Many games require sound effects that can overlap:

  • Rapid-Fire Weapons: Each bullet sound should be its own instance and overlap with the previous one.
  • Collecting Items: A distinct sound for each coin collected.
  • UI Feedback: Rapidly clicking buttons or scrolling through an inventory. Sounds should layer on top of each other.

Current Workaround & It’s Downsides

One way to bypass this is to clone the Sound for every playback, parent it somewhere, play it, and then destroy it after it has finished.
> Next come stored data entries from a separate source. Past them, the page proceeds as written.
(* ===== verification/Conf.v ===== *)
(** * The configuration as it is read

    The state that the directives share: the main configuration of the core module, the
    variables and the upstreams (whose parts are those of Variables and Upstream), and
    the server configurations.  A context is the array of the server configurations of
    all modules, [srv_conf] of [ngx_nsoc_conf_ctx_t], indexed by [ctx_index]; the first
    context is that of the block itself, and every [server] block makes one.  A pointer
    to a server configuration is the number of its context.

    [Slot] says where a module keeps its configuration in a context; the directives of
    a module are written against it. *)

From stdpp Require Import prelude list numbers gmap strings.
From S2P Require Import Prelude RoundRobin NoiseConn Session NoiseServer Ports Variables CoreVars Script.
From S2P Require Import Directive Upstream Proxy Start.

(** ** The server configurations of the modules *)

(** The content handlers of the program. *)
Inductive content_fn := ngx_nsoc_proxy_handler_fn.

(** [ngx_nsoc_core_srv_conf_t]; its [ctx] is the context it is in.  [L] is a log and [R]
    a resolver. *)
Record core_srv (L R : Type) := CoreSrv {
  cs_handler : option content_fn;
  cs_file_name : list Z;
  cs_line : Z;
  cs_tcp_nodelay : Z;
  cs_preread_buffer_size : Z;
  cs_preread_timeout : Z;
  cs_error_log : option L;
  cs_resolver_timeout : Z;
  cs_resolver : option R;
  cs_listen : bool;
}.
Arguments CoreSrv {L R}. Arguments cs_handler {L R}. Arguments cs_file_name {L R}. Arguments cs_line {L R}.
Arguments cs_tcp_nodelay {L R}. Arguments cs_preread_buffer_size {L R}. Arguments cs_preread_timeout {L R}.
Arguments cs_error_log {L R}. Arguments cs_resolver_timeout {L R}. Arguments cs_resolver {L R}.
Arguments cs_listen {L R}.
#[export] Instance eta_core_srv L R : Eta (core_srv L R) := fun r =>
  CoreSrv (cs_handler r) (cs_file_name r) (cs_line r) (cs_tcp_nodelay r) (cs_preread_buffer_size r)
    (cs_preread_timeout r) (cs_error_log r) (cs_resolver_timeout r) (cs_resolver r) (cs_listen r).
local sfxClone = soundEffect:Clone()
sfxClone.Parent = workspace -- Or some other parent
sfxClone:Play()
game:GetService("Debris"):AddItem(sfxClone, sfxClone.TimeLength)
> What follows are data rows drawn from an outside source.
(** A value with references is compiled; one without names an upstream. *)
Definition ngx_nsoc_proxy_pass k (args : list (list Z)) : GM conf_answer :=
  c ← get_proxy k;
  match pv_upstream c, pv_upstream_value c with
  | None, None =>
      cscf ← get_core k;
      put_slot k (cscf <| cs_handler := Some ngx_nsoc_proxy_handler_fn |>);;
      value ← mderef (args !! 1%nat);
      r ← compile_value value;
      match r with
      | None => mret ConfError
      | Some cv =>
          match cv_lengths cv with
          | Some _ =>
              ok ← conf_object;
              if negb ok then mret ConfError else
              put_slot k (c <| pv_upstream_value := Some cv |>);;
              mret ConfOk
          | None =>
              u ← on_ups (ngx_nsoc_upstream_add (no_url <| u_url := value |> <| u_no_resolve := true |>) 0);
              put_slot k (c <| pv_upstream := u |>);;
              mret (match u with None => ConfError | Some _ => ConfOk end)
          end
      end
  | _, _ => mret ConfDuplicate
  end.

(** The value of [proxy_bind]: a template, or an address.  The pointer in the settings is
    that of [local], which is filled step by step. *)
Definition bind_value k c (local : upstream_local) (cv : complex_value) (value : list Z)
    : GM (option upstream_local) :=
  ok ← conf_object;
  if negb ok then mret None else
  match cv_lengths cv with
  | Some _ =>
      let local := local <| lo_value := Some cv |> in
      put_slot k (c <| pv_local := Some (Some local) |>);;
      mret (Some local)
  | None =>
      '(rc, a) ← on_world (fun w => let '(rc, a, w) := ngx_parse_addr_port value w in Done ((rc, a), w));
      let a := if rc =? NGX_OK then Addr (ad_sockaddr a) (ad_socklen a) value else a in
      let local := local <| lo_addr := Some a |> in
      put_slot k (c <| pv_local := Some (Some local) |>);;
      mret (if rc =? NGX_OK then Some local else None)
  end.

Definition ngx_nsoc_proxy_bind k (args : list (list Z)) : GM conf_answer :=
  c ← get_proxy k;
  match pv_local c with
  | Some _ => mret ConfDuplicate
  | None =>
      value ← mderef (args !! 1%nat);
      if (length args =? 2)%nat && same_str (kw "off") value then
        put_slot k (c <| pv_local := Some None |>);;
        mret ConfOk
      else
        r ← compile_value value;
        match r with
        | None => mret ConfError
        | Some cv =>
            ok ← conf_object;
            if negb ok then mret ConfError else
            let local := UpstreamLocal None None false in
            put_slot k (c <| pv_local := Some (Some local) |>);;
            o ← bind_value k c local cv value;
            match o with
            | None => mret ConfError
            | Some local =>
                match args !! 2%nat with
                | None => mret ConfOk
                | Some word =>
                    if same_str (kw "transparent") word then
                      put_slot k (c <| pv_local := Some (Some (local <| lo_transparent := true |>)) |>);;
                      mret ConfOk
                    else mret ConfError
                end
            end
        end
  end.
End ProxyConf.

(** ** The settings as the proxy reads them *)

(** [nodelay] is [tcp_nodelay] of the core module's settings. *)
Definition proxy_conf_of (nodelay : Z) (c : proxy_srv) : proxy_conf :=
  ProxyConf (p_connect_timeout (pv_link c)) (pv_timeout c) (pv_next_upstream_timeout c) (p_buffer_size (pv_link c))
    (pv_upload_rate c) (pv_download_rate c) (pv_responses c) (pv_next_upstream_tries c)
    (negb (pv_next_upstream c =? 0)) (p_noise (pv_link c)) (negb (nodelay =? 0)).

Definition start_conf_of (c : proxy_srv) : start_conf :=
  StartConf (pv_upstream c) (pv_upstream_value c) (pv_local c ≫= id).

(** ** Compiling a value leaves the names of the variables alone *)

Section CompileStill.
Context {H T W : Type} {PO : NgxPool W} {NS : NgxStr} {NH : NgxHash T}.
Context (uninit : variable H) (ngx_conf_full_name : list Z -> bool -> option (list Z)).

(** All but the indexed variables. *)
Definition names_part (c : vconf H T W) :=
  (variables_keys c, named_variables c, prefix_variables c, variables_hash c).

Abbreviation in_names := (fun s : script_compile H T W => names_part (sc_cf s)).

Lemma still_conf_alloc : still names_part (@conf_alloc H T W PO).
Proof. unfold conf_alloc. solve_still. Qed.
#[local] Hint Resolve still_conf_alloc : still.

Lemma still_get_index name : still names_part (ngx_nsoc_get_variable_index uninit name).
Proof. unfold ngx_nsoc_get_variable_index. solve_still. Qed.
#[local] Hint Resolve still_get_index : still.

Lemma still_on_cf {A} (m : M (vconf H T W) A) : still names_part m -> still in_names (on_cf m).
Proof.
  intros Hm s. unfold wlp, on_cf. specialize (Hm (sc_cf s)). unfold wlp in Hm. by destruct (m _) as [[a c]| |].
Qed.
#[local] Hint Resolve still_on_cf : still.

Lemma still_sc_alloc : still in_names (@sc_alloc H T W PO).
Proof. unfold sc_alloc. auto with still. Qed.
#[local] Hint Resolve still_sc_alloc : still.

Lemma still_add_code arr size c : still in_names (ngx_nsoc_script_add_code (H:=H) (T:=T) (W:=W) arr size c).
Proof. unfold ngx_nsoc_script_add_code. solve_still. Qed.
#[local] Hint Resolve still_add_code : still.

Lemma still_add_codes ls lc vs vc : still in_names (add_codes (H:=H) (T:=T) (W:=W) ls lc vs vc).
Proof. unfold add_codes. solve_still. Qed.
#[local] Hint Resolve still_add_codes : still.

Lemma still_push_flush i : still in_names (push_flush (H:=H) (T:=T) (W:=W) i).
Proof. unfold push_flush. solve_still. Qed.
#[local] Hint Resolve still_push_flush : still.

Lemma still_copy_code v b : still in_names (ngx_nsoc_script_add_copy_code (H:=H) (T:=T) (W:=W) v b).
Proof. unfold ngx_nsoc_script_add_copy_code. solve_still. Qed.
#[local] Hint Resolve still_copy_code : still.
This does work, but it has downsides:

  1. Constantly creating and destroying instances in rapidly can lead to garbage collection stuttering.
  2. It temporarily fills the Workspace or SoundService with lots of clones.

A Solution: Sound.Overlap

A new boolean property for the Sound object, named Overlap

  • Sound.Overlap = false (Default)
    This would maintain the current behavior.

  • Sound.Overlap = true
    Calling :Play() will start a new playback of the sound without canceling any existing playbacks of that same sound instance..

1 Like

Hey @foamycoolkid5Sound.Overlap would have a lot of similar design problems to Sound.PlayOnRemove or SoundService:PlayLocalSound, which have been bug supermagnets :sweat_smile:

These APIs create secret/hidden copies of the sound which play to completion – since they have no representation in the datamodel, it’s impossible to find & stop the copies, which can lead to pileup. Further, even though these “detached” playbacks don’t have an Instance, they’re not free – most of the overhead of creating/destroying Sounds is allocating/deallocating audio resources, not the GC or their existence in Workspace/SoundService

All that considered, I think your current workaround is the best available option – if you want to avoid re-creating and destroying Sounds, you could store the instances in a “pool”, reusing them rather than destroying them; something like

local pool : {Sound} = {}

local function cloneFromPool(sound : Sound) : Sound
    if #pool == 0 then
        return sound:Clone()
    end

    local t = table.remove(pool)
    -- assign all the properties from `sound` onto `t`
    return t
end

local function destroyToPool(sound : Sound)
    table.insert(pool, sound)
end

-- ...

local sfxClone = cloneFromPool(soundEffect)
sfxClone.Parent = workspace -- Or some other parent
sfxClone.Ended:Connect(function() 
    destroyToPool(sfxClone) 
end)
sfxClone:Play()

Thanks for your explanation, it makes perfect sense. I’ll go with your pooling method from now on.